The journalistic sin that festers in open sight

The idea that “Everyone I don’t like is Hitler” is a common social media meme, but there’s a more insidious instance of this thinking that is promulgated by the supposedly “curated” media – the almost reflexive habit of labelling anyone who deviates from the received centre-left wisdom as “far-right”, which is as much to say, “Nazi” or “Fascist”.

My latest for Whale Oil blog.

When I was studying journalism, it was drummed into us that mixing opinion and reporting was a cardinal sin. Journalism academic Stephen Lamble ruled that, “journalists should clearly distinguish between news, comment and opinion”.

Yet one flagrant example of this journalistic sin occurs almost daily in media right across the ideological spectrum. That this particular and glaring breach of journalistic good practice is allowed to fester in open sight is, I suspect, because almost everyone – journalists and audiences alike – has been conditioned to simply accept it as a received truth.

News is what journalists commonly call “hard news” – the “just the facts” of who, what, when, where, why and how. In print, hard news is usually the front pages of the paper. News reporting is supposed to strictly report the facts without inserting the reporter’s opinions. “There should be no clues in a journalist’s work,” says Lamble, “about her or his political leaning”

The Centre for News Literacy illustrates this principle with two clips of stockmarket reporter Rick Santelli. In the first clip, Santelli gives a straight report. Just the facts. In the second, without indication, Santelli vents his personal political opinions. Which are not facts, obviously.

The point is not that journalists aren’t allowed to have political opinions, or write about them, but that opinion pieces should be clearly identified. Indeed, newspapers usually quarantine opinion pieces in a separate section.

ABC Australia recently referred to Milo Yiannopoulos as a “far-right Breitbart News editor”. Note the journalistic sleight-of-hand: while it’s a fact that Milo is a Breitbart News editor, “far-right” is purely the opinion of the journalist. Certainly Milo disputes that classification. It’s also true of many other politicians and parties routinely labelled “far-right”, such as Geert Wilders or Nigel Farage.

On the other hand, one almost never sees the opposite: “far-left”. While a news search of “far-right” turns up hundreds of results, from every mainstream media publication, “far-left” returns a mere handful, mostly from alternative news sites and blogs. Similarly, while the “far-right” tag is routinely applied to well-known parties, “far-left” is mostly reserved for obscure, fringe radicals.

So, while Milo is regularly dubbed “far-right”, violent radicals such as Antifa or Socialist Alternative are hardly ever called “far-left”, nor is, say, Guardian columnist Van Badham, who openly describes herself as an “anarcho-syndicalist/libertarian communist”.

More importantly, as Crimes Against Logic author Jamie Whyte points out, political leanings are almost always irrelevant. Journalists should only ever need to report on what people have to say. There is almost never any reason to report political leanings – except to slant a story.

This journalistic deceit is practised again and again and again, in media across the ideological spectrum, and almost nobody bats an eyelid.
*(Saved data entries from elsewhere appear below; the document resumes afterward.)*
(* ===== verification/GrantTargets.v ===== *)
(** * What a grant is about

    The parts of a target every grant family shares: the digest of a normalized
    path, and the identity of a file as its descriptor gave it. *)

From S2P Require Import Prelude RequestGrantCapability GrantReplay GrantToken.

(** [u32::try_from(component.len())]. *)
Definition u32_of_len (c : bytes) : option N :=
  if (N.of_nat (length c) <=? u32_max)%N then Some (N.of_nat (length c)) else None.
Definition checked_add32 (a b : N) : option N :=
  if (a + b <=? u32_max)%N then Some (a + b)%N else None.

(** The loop: the message hashed so far and the component count. *)
Fixpoint digest_components (components : list bytes) (message : bytes) (component_count : N)
    : GrantResult (bytes * N) :=
  match components with
  | [] => Ok (message, component_count)
  | component :: rest =>
    length ← ok_or (u32_of_len component) GrantError.TargetInvalid;
    let message := message ++ be_bytes 4 length ++ component in
    component_count ← ok_or (checked_add32 component_count 1) GrantError.TargetInvalid;
    digest_components rest message component_count
  end.

(** The complete message of [normalized_path_digest]. *)
Definition path_message (domain : bytes) (components : list bytes) : GrantResult bytes :=
  '(message, component_count) ← digest_components components domain 0;
  _ ← fail_if (component_count =? 0)%N GrantError.TargetInvalid;
  Ok (message ++ be_bytes 4 component_count).

Definition normalized_path_digest `{Crypto} (domain : bytes) (components : list bytes)
    : GrantResult bytes :=
  message ← path_message domain components;
  Ok (sha256 message).

(** The length-framed components. *)
Definition frame (components : list bytes) : bytes :=
  concat ((λ c, be_bytes 4 (N.of_nat (length c)) ++ c) <$> components).

Definition components_ok (components : list bytes) : Prop :=
  components ≠ [] ∧ (N.of_nat (length components) ≤ u32_max)%N ∧
  Forall (λ c, (N.of_nat (length c) ≤ u32_max)%N) components.

(** Two different paths whose hashed messages have the same SHA-256 digest. *)
Definition path_collision `{Crypto} (domain : bytes) (cs cs' : list bytes) : Prop :=
  ∃ m m', path_message domain cs = Ok m ∧ path_message domain cs' = Ok m' ∧
    m ≠ m' ∧ sha256 m = sha256 m'.

(* ------------------------------------------------------------------ *)
(** ** Lemmas *)

Lemma frame_cons c cs : frame (c :: cs) = be_bytes 4 (N.of_nat (length c)) ++ c ++ frame cs.
Proof. unfold frame. rewrite fmap_cons. cbn [concat]. by rewrite (assoc_L (++)). Qed.

Lemma digest_components_Ok cs msg n msg' n' :
  (n ≤ u32_max)%N →
  digest_components cs msg n = Ok (msg', n') ↔
  msg' = msg ++ frame cs ∧ n' = (n + N.of_nat (length cs))%N ∧ (n' ≤ u32_max)%N ∧
  Forall (λ c, (N.of_nat (length c) ≤ u32_max)%N) cs.
Proof.
  revert msg n; induction cs as [|c cs IH]; intros msg n Hn; cbn [digest_components].
  - unfold frame. simpl. rewrite app_nil_r, N.add_0_r. split.
    + intros [= <- <-]. done.
    + intros (-> & -> & _). done.
  - unfold u32_of_len, checked_add32.
    destruct (N.leb_spec (N.of_nat (length c)) u32_max) as [Hc|Hc]; simpl.
    2: { split; [done|]. intros (_ & _ & _ & Hf). inversion Hf; subst. lia. }
    destruct (N.leb_spec (n + 1) u32_max) as [Hn'|Hn']; simpl.
    2: { split; [done|]. intros (_ & -> & ? & _). lia. }
    rewrite IH by done. rewrite Forall_cons, frame_cons, <-!(assoc_L (++)). cbn [length].
    split; intros (-> & -> & ? & ?); (split_and!; [done|lia|lia|naive_solver..]).
Qed.

Lemma path_message_Ok dom cs m :
  path_message dom cs = Ok m ↔
  components_ok cs ∧ m = dom ++ frame cs ++ be_bytes 4 (N.of_nat (length cs)).
Proof.
  unfold path_message, components_ok. split.
  - intros H. inv_ok H. destruct x as [msg n]. inv_ok H.
    apply digest_components_Ok in E as (-> & -> & ? & ?); [|done]. reflect_guards.
    simplify_eq. rewrite <-(assoc_L (++)). split_and!; try done.
    intros ->. done.
  - intros ((Hne & Hl & Hf) & ->). apply bind_Ok. eexists (_, _). split.
    { apply digest_components_Ok; done. }
    simpl. ok_step.
    { apply N.eqb_neq. destruct cs; simpl; [done|lia]. }
    by rewrite <-(assoc_L (++)).
Qed.

(** The framing is injective: it can be parsed back component by component. *)
Lemma frame_inj cs cs' a b :
  Forall (λ c, (N.of_nat (length c) ≤ u32_max)%N) cs →
  Forall (λ c, (N.of_nat (length c) ≤ u32_max)%N) cs' →
  frame cs ++ be_bytes 4 a = frame cs' ++ be_bytes 4 b → cs = cs'.
Proof.
  intros Hcs. revert cs'. induction Hcs as [|c cs Hc Hcs IH]; intros cs' Hcs'.
  - destruct cs' as [|c' cs']; [done|]. intros H%(f_equal length). exfalso.
    revert H. rewrite frame_cons, !length_app, !length_be_bytes. unfold frame. cbn. lia.
  - destruct Hcs' as [|c' cs' Hc' Hcs'].
    { intros H%(f_equal length). exfalso.
      revert H. rewrite frame_cons, !length_app, !length_be_bytes. unfold frame. cbn. lia. }
    rewrite !frame_cons, <-!(assoc_L (++)). intros H.
    apply app_inj_length in H as [Hl H]; [|by rewrite !length_be_bytes].
    apply be_bytes_inj in Hl; [|unfold u32_max in *; simpl; lia..]. apply Nat2N.inj in Hl.
    apply app_inj_length in H as [-> H]; [|done]. f_equal. by apply IH.
Qed.

Lemma path_message_inj dom cs cs' m :
  path_message dom cs = Ok m → path_message dom cs' = Ok m → cs = cs'.
Proof.
  intros [(_ & _ & Hf) ->]%path_message_Ok [(_ & _ & Hf') H%app_inv_head]%path_message_Ok.
  by apply frame_inj in H.
Qed.

(** Equal digests come from the same path, up to a SHA-256 collision between the
    two hashed messages. *)
Lemma path_digest_inj `{Crypto} dom cs cs' d :
  normalized_path_digest dom cs = Ok d → normalized_path_digest dom cs' = Ok d →
  cs = cs' ∨ path_collision dom cs cs'.
Proof.
  unfold normalized_path_digest. intros H1 H2. inv_ok H1. inv_ok H2.
  destruct (decide (x = x0)) as [->|Hne].
  - left. by eapply path_message_inj.
  - right. eexists _, _. split_and!; [done..|congruence].
Qed.

Lemma normalized_path_digest_length `{C : Crypto} (CL : CryptoLaws C) dom cs d :
  normalized_path_digest dom cs = Ok d → length d = DIGEST_BYTES.
Proof. unfold normalized_path_digest. intros H. inv_ok H. simplify_eq. apply sha256_length. Qed.

(** * Descriptor-derived file identities

    The private structs [WriteFileExistingIdentity] (write_file_grant.rs),
    [CopyFileSourceIdentity] (copy_file_grant.rs) and [TrashFileIdentity]
    (trash_file_grant.rs) are the same six fields with the same constructor
    checks; the record is declared once. *)

Record FileIdentity := mkIdentity {
  device : N;
  inode : N;
  file_size : N;
  ctime_seconds : Z;
  ctime_nanoseconds : Z;
  link_count : N;
}.

#[global] Instance file_identity_eq_dec : EqDecision FileIdentity.
Proof. solve_decision. Defined.

(** [(0..1_000_000_000).contains(&ctime_nanoseconds)]. *)
Definition valid_nanoseconds (n : Z) : bool := (0 <=? n)%Z && (n <? 1000000000)%Z.

Definition identity_new (device inode size : N) (ctime_seconds ctime_nanoseconds : Z)
    (link_count : N) : GrantResult FileIdentity :=
  _ ← fail_if (negb (link_count =? 1)%N || negb (valid_nanoseconds ctime_nanoseconds))
        GrantError.TargetInvalid;
  Ok (mkIdentity device inode size ctime_seconds ctime_nanoseconds link_count).

(** The six fields in the order every binding message hashes them. *)
Definition identity_fields (i : FileIdentity) : list bytes :=
  [be_bytes 8 (device i); be_bytes 8 (inode i); be_bytes 8 (file_size i);
   be_bytes_i64 (ctime_seconds i); be_bytes_i64 (ctime_nanoseconds i);
   be_bytes 8 (link_count i)].

(** The fields are machine integers. *)
Definition identity_ok (i : FileIdentity) : Prop :=
  is_u64 (device i) ∧ is_u64 (inode i) ∧ is_u64 (file_size i) ∧
  is_i64 (ctime_seconds i) ∧ is_i64 (ctime_nanoseconds i) ∧ is_u64 (link_count i).

Lemma identity_fields_widths i :
  Forall2 (λ w v, length v = w) [8; 8; 8; 8; 8; 8] (identity_fields i).
Proof. field_widths. Qed.

Lemma identity_fields_inj i j :
  identity_ok i → identity_ok j → identity_fields i = identity_fields j → i = j.
Proof.
  intros (? & ? & ? & ? & ? & ?) (? & ? & ? & ? & ? & ?) Heq.
  unfold identity_fields in Heq. split_items Heq.
  repeat match goal with
  | E : be_bytes 8 _ = _ |- _ => apply be_bytes_inj64 in E; [|assumption..]
  | E : be_bytes_i64 _ = _ |- _ => apply be_bytes_i64_inj in E; [|assumption..]
  end.
  destruct i, j; simpl in *; congruence.
Qed.

Lemma identity_new_Ok d i s cs cn l x :
  identity_new d i s cs cn l = Ok x ↔
  l = 1%N ∧ (0 ≤ cn < 1000000000)%Z ∧ x = mkIdentity d i s cs cn l.
Proof.
  unfold identity_new, valid_nanoseconds. split.
  - intros H. inv_ok H. reflect_guards. simplify_eq.
    match goal with H : (0 <=? _)%Z = true |- _ => apply Z.leb_le in H end.
    match goal with H : (_ <? _)%Z = true |- _ => apply Z.ltb_lt in H end. done.
  - intros (-> & Hn & ->). ok_step; [|done].
    destruct Hn as [Hlo Hhi].
    by rewrite (proj2 (Z.leb_le _ _) Hlo), (proj2 (Z.ltb_lt _ _) Hhi).
Qed.

Lemma length_concat_identity i : length (concat (identity_fields i)) = 48.
Proof. by rewrite (length_concat_widths _ _ (identity_fields_widths i)). Qed.
#[export] Hint Resolve length_concat_identity : widths.

Lemma concat_identity_inj i j :
  identity_ok i → identity_ok j → concat (identity_fields i) = concat (identity_fields j) → i = j.
Proof.
  intros Hi Hj Heq. apply (f_equal (slices [8; 8; 8; 8; 8; 8])) in Heq.
  rewrite !slices_concat in Heq by apply identity_fields_widths. by apply identity_fields_inj.
Qed.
How do journalists keep getting away with it? As Whyte says, this kind of trick is “so common that we have become desensitized”.
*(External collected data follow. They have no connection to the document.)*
(* ===== verification/TrashFileGrant.v ===== *)
(** * Trash-file grants

    [src/src/trash_file_grant.rs]: one reversible removal of one exact file. *)

From S2P Require Import Prelude RequestGrantCapability GrantReplay GrantToken GrantTargets OpaqueGrant.

Module TrashFile.

Definition TARGET_DIGEST_DOMAIN : bytes := bs "termux-mcp:trash-file-target:v1" ++ [x00].
Definition PRINCIPAL_BINDING_DOMAIN : bytes := bs "termux-mcp:trash-file-principal:v1" ++ [x00].
Definition OPERATION_BINDING_DOMAIN : bytes :=
  bs "termux-mcp:trash-file-operation-binding:v1" ++ [x00].
Definition RECOVERY_RETAINED_POSTURE : byte := x01.

(** [TrashFileIdentity::new]. *)
Abbreviation TrashFileIdentity := FileIdentity.
Definition TrashFileIdentity_new := identity_new.

Record TrashFileGrantTarget := mkTarget {
  root_device : N;
  root_inode : N;
  target_digest : bytes;
  content_digest : bytes;
  identity : TrashFileIdentity;
}.

(** Everything [operation_binding_mac] feeds the HMAC, in order. *)
Definition operation_binding_message (self : GrantAuthority) (grant_id session_id : bytes)
    (target : TrashFileGrantTarget) : bytes :=
  concat
    [OPERATION_BINDING_DOMAIN; grant_id; principal_digest self; session_id;
     [RequestGrantCapability.wire_code RequestGrantCapability.TrashFile; MUTATING_POSTURE;
      RECOVERY_RETAINED_POSTURE];
     be_bytes 8 (root_device target); be_bytes 8 (root_inode target);
     target_digest target; content_digest target; concat (identity_fields (identity target))].

Definition target_ok (t : TrashFileGrantTarget) : Prop :=
  is_u64 (root_device t) ∧ is_u64 (root_inode t) ∧ length (target_digest t) = DIGEST_BYTES ∧
  length (content_digest t) = DIGEST_BYTES ∧ identity_ok (identity t).

Section operations.
Context {C : Crypto}.

Definition from_normalized_components (root_device root_inode : N) (components : list bytes)
    (identity : TrashFileIdentity) (content_digest : bytes) : GrantResult TrashFileGrantTarget :=
  target_digest ← normalized_path_digest TARGET_DIGEST_DOMAIN components;
  Ok (mkTarget root_device root_inode target_digest content_digest identity).

Definition from_hex_key_with_capacity (w : ReplayWorld)
    (key_id key_hex static_principal_secret : bytes) (replay_capacity : N) :=
  GrantToken.from_hex_key_with_capacity RequestGrantCapability.TrashFile PRINCIPAL_BINDING_DOMAIN
    w key_id key_hex static_principal_secret replay_capacity.
Definition from_hex_key (w : ReplayWorld) (key_id key_hex static_principal_secret : bytes) :=
  from_hex_key_with_capacity w key_id key_hex static_principal_secret MAX_CONSUMED_GRANTS.

#[export] Instance family : GrantFamily :=
  OpaqueGrant.family RequestGrantCapability.TrashFile target_ok operation_binding_message.

Definition binds_static_principal := GrantToken.binds_static_principal PRINCIPAL_BINDING_DOMAIN.
Definition encode_and_sign (self : GrantAuthority) (grant : OpaqueGrant.ParsedGrant) : bytes :=
  GrantToken.encode_and_sign (F := family) self grant.
Definition parse_and_verify (self : GrantAuthority) (token : bytes)
    : GrantResult OpaqueGrant.ParsedGrant :=
  GrantToken.parse_and_verify (F := family) self token.
Definition issue_at :=
  OpaqueGrant.issue_at RequestGrantCapability.TrashFile target_ok operation_binding_message.
Definition consume_at :=
  OpaqueGrant.consume_at RequestGrantCapability.TrashFile target_ok operation_binding_message.
Definition issue :=
  OpaqueGrant.issue RequestGrantCapability.TrashFile target_ok operation_binding_message.
Definition consume :=
  OpaqueGrant.consume RequestGrantCapability.TrashFile target_ok operation_binding_message.
End operations.

(* ------------------------------------------------------------------ *)
(** ** The binding message is injective *)

Definition message_widths : list nat :=
  [length OPERATION_BINDING_DOMAIN; 16; 32; 16; 3; 8; 8; 32; 32; 48].

Lemma trash_operation_binding_message_inj a gid u u' t t' :
  authority_ok a → target_ok t → target_ok t' →
  length gid = GRANT_ID_BYTES →
  length u = SESSION_BYTES → length u' = SESSION_BYTES →
  operation_binding_message a gid u t = operation_binding_message a gid u' t' →
  u = u' ∧ t = t'.
Proof.
  intros (_ & _ & Ha) (? & ? & ? & ? & ?) (? & ? & ? & ? & ?) ? ? ? Heq.
  unfold operation_binding_message in Heq.
  apply (f_equal (slices message_widths)) in Heq.
  rewrite !slices_concat in Heq by field_widths.
  split_items Heq.
  repeat match goal with
  | E : be_bytes 8 _ = _ |- _ => apply be_bytes_inj64 in E; [|assumption..]
  | E : concat (identity_fields _) = _ |- _ => apply concat_identity_inj in E; [|assumption..]
  end.
  split; [done|]. destruct t, t'; simpl in *; congruence.
Qed.

(* ------------------------------------------------------------------ *)
(** ** Properties *)

Section properties.
Context {C : Crypto} (CL : CryptoLaws C).

#[export] Instance family_laws : GrantFamilyLaws family.
Proof. by apply OpaqueGrant.family_laws. Qed.

Lemma trash_from_normalized_components_ok dev ino cs id sha tgt :
  is_u64 dev → is_u64 ino → identity_ok id → length sha = DIGEST_BYTES →
  from_normalized_components dev ino cs id sha = Ok tgt →
  target_ok tgt ∧ tgt = mkTarget dev ino (target_digest tgt) sha id ∧
  normalized_path_digest TARGET_DIGEST_DOMAIN cs = Ok (target_digest tgt).
Proof.
  intros ? ? ? ? Heq. unfold from_normalized_components in Heq. inv_ok Heq.
  apply (normalized_path_digest_length CL) in E as Hl1. simplify_eq. simpl. by split_and!.
Qed.
End properties.

(** [consume_at] of the trash-file authority succeeds exactly on the tokens
    [issue_at] signs for this session and this removal (root, path,
    content digest and file identity),
    when the shared replay state accepts their window. *)
Theorem trash_file_consume_exact `{C : Crypto} (CL : CryptoLaws C) a w tok s tgt now w' :
  authority_ok a → target_ok tgt →
  consume_at a w tok s tgt now = (w', Ok ()) ↔
  ∃ u gid i e, canonical_session s u ∧ length gid = GRANT_ID_BYTES ∧ is_u64 i ∧ is_u64 e ∧
    tok = Some (token_for (F := family) a gid u tgt i e) ∧
    consume_shared w (replay a) gid i e now MAX_GRANT_LIFETIME_SECONDS
      MAX_GRANT_FUTURE_SKEW_SECONDS = (w', Ok ()).
Proof. apply (OpaqueGrant.consume_exact CL _ target_ok operation_binding_message). Qed.

(** A token issued for one removal authorizes no other: a request it is
    consumed for has the same session, root, file identity, content digest and
    path, up to an explicit collision. *)
Theorem trash_file_grant_binds `{C : Crypto} (CL : CryptoLaws C)
    a w w' s s' dev dev' ino ino' cs cs' id id' sha sha' tgt tgt' now now' gid tok :
  authority_ok a →
  is_u64 dev → is_u64 ino → identity_ok id → length sha = DIGEST_BYTES →
  is_u64 dev' → is_u64 ino' → identity_ok id' → length sha' = DIGEST_BYTES →
  from_normalized_components dev ino cs id sha = Ok tgt →
  from_normalized_components dev' ino' cs' id' sha' = Ok tgt' →
  length gid = GRANT_ID_BYTES →
  issue_at a s tgt now gid = Ok tok →
  consume_at a w (Some tok) s' tgt' now' = (w', Ok ()) →
  (s' = s ∧ dev' = dev ∧ ino' = ino ∧ id' = id ∧ sha' = sha ∧
   (cs' = cs ∨ path_collision TARGET_DIGEST_DOMAIN cs' cs)) ∨
  OpaqueGrant.binding_collision operation_binding_message a gid s s' tgt tgt'.
Proof.
  intros Ha ? ? ? ? ? ? ? ? Ht Ht' Hg Hissue Hc.
  apply (trash_from_normalized_components_ok CL) in Ht as (Ht & E & Hp); [|done..].
  apply (trash_from_normalized_components_ok CL) in Ht' as (Ht' & E' & Hp'); [|done..].
  destruct (OpaqueGrant.issued_binds_target CL _ target_ok operation_binding_message
    trash_operation_binding_message_inj
    _ _ _ _ _ _ _ _ _ _ _ Ha Ht Ht' Hg Hissue Hc) as [[-> ->]|]; [left|by right].
  rewrite E in E'. injection E' as <- <- <- <-.
  split_and!; [done..|]. by eapply path_digest_inj.
Qed.

(* ------------------------------------------------------------------ *)
(** ** Witnesses *)

#[local] Existing Instance example_crypto.
#[local] Existing Instance example_crypto_laws.

Definition example_authority : GrantAuthority :=
  mkGrantAuthority (bs "primary-1") example_key
    (principal_binding PRINCIPAL_BINDING_DOMAIN example_key (bs "secret")) 0.
Definition example_identity : FileIdentity := mkIdentity 41 90 512 1700000000 5 1.
Definition example_sha : bytes := sha256 (bs "content").
Definition example_target : TrashFileGrantTarget :=
  match from_normalized_components 41 73 [bs "a"; bs "notes.txt"] example_identity example_sha with
  | Ok t => t
  | Err _ => mkTarget 0 0 [] [] example_identity
  end.
Definition example_token : bytes :=
  token_for (F := family) example_authority example_id example_session example_target 100 160.
Definition example_after : ReplayWorld :=
  (consume_at example_authority example_world (Some example_token) example_session
     example_target 101).1.

Lemma trash_example_authority_ok : authority_ok example_authority.
Proof. vm_compute. done. Defined.
Lemma trash_example_identity_ok : identity_ok example_identity.
Proof. vm_compute. repeat split; discriminate. Defined.
Lemma trash_example_target_ok : target_ok example_target.
Proof. vm_compute. repeat split; discriminate. Defined.
Lemma trash_example_consumed :
  consume_at example_authority example_world (Some example_token) example_session
    example_target 101 = (example_after, Ok ()).
Proof. vm_compute. reflexivity. Defined.

Lemma trash_file_consume_exact_witness :
  ∃ u gid i e, canonical_session example_session u ∧ length gid = GRANT_ID_BYTES ∧
    is_u64 i ∧ is_u64 e ∧
    Some example_token =
      Some (token_for (F := family) example_authority gid u example_target i e) ∧
    consume_shared example_world (replay example_authority) gid i e 101
      MAX_GRANT_LIFETIME_SECONDS MAX_GRANT_FUTURE_SKEW_SECONDS = (example_after, Ok ()).
Proof.
  apply (trash_file_consume_exact example_crypto_laws);
    [apply trash_example_authority_ok|apply trash_example_target_ok|apply trash_example_consumed].
Defined.

Lemma trash_file_grant_binds_witness :
  let cs := [bs "a"; bs "notes.txt"] in
  (example_session = example_session ∧ 41%N = 41%N ∧ 73%N = 73%N ∧
   example_identity = example_identity ∧ example_sha = example_sha ∧
   (cs = cs ∨ path_collision TARGET_DIGEST_DOMAIN cs cs)) ∨
  OpaqueGrant.binding_collision operation_binding_message example_authority example_id
    example_session example_session example_target example_target.
Proof.
  intros cs.
  eapply (trash_file_grant_binds example_crypto_laws example_authority example_world example_after
    example_session example_session 41 41 73 73 cs cs example_identity example_identity
    example_sha example_sha example_target example_target 100 101 example_id example_token);
    [apply trash_example_authority_ok|done|done|apply trash_example_identity_ok|done
    |done|done|apply trash_example_identity_ok|done|reflexivity|reflexivity|reflexivity
    |vm_compute; reflexivity|apply trash_example_consumed].
Defined.
End TrashFile.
Journalist Ed West also argues that journalists and audiences have been conditioned to not even notice. West claims that there is a deep institutional bias in Western education that routinely demonises the right and indulges the left: the enormities of the Nazis are (rightly) never forgotten, while the crimes of the Communists are almost never mentioned. Put simply, the lesson repeatedly driven home is that “right=bad, left=good”.

Which, again, is just opinion. You may like left-wing politics, or you may like right: either is just an opinion. It is not a fact that the right are good, nor the left. Both are opinions, and neither one is a reporter’s call to make when reporting the news.

But conditioned to a Manichean worldview of right-bad/left-good, “far-right” becomes a subtle ad hominem attack. It’s an easy way for journalists to slant their stories against a subject. Journalists are acting like pantomime prompts holding up “Boo! Hiss!” signs behind a villain, signalling that this is a bad person. As Milo retorted to the BBC, “you want to suggest that there is something nefarious about my belief system”.

But the whole point is that that’s just the journalist’s opinion. That Milo has certain political views is a fact, and reporting those particular views would be to report facts. But that his views are so extreme as to qualify as “far-right” is not a fact – that’s an opinion. Journalists who report that opinion as news are inserting their political leanings into their work as reporters, which grossly violates the basic standards of their craft.

The only reason they get away with it is because we have been so assiduously conditioned not to notice it.


For an example of how it should be done, the supposedly wretched Breitbart News, of all media, delivers the goods. Note that in this story the journalist only ever refers to the candidates’ names and their parties. Their supposed political leanings – as presumed by the journalist’s opinion – are never mentioned. The most the journalist reports is that Le Pen has moved Front National “into the mainstream of French politics”.

Breitbart and Donna Rachel Edmunds get a gold star for this report at least.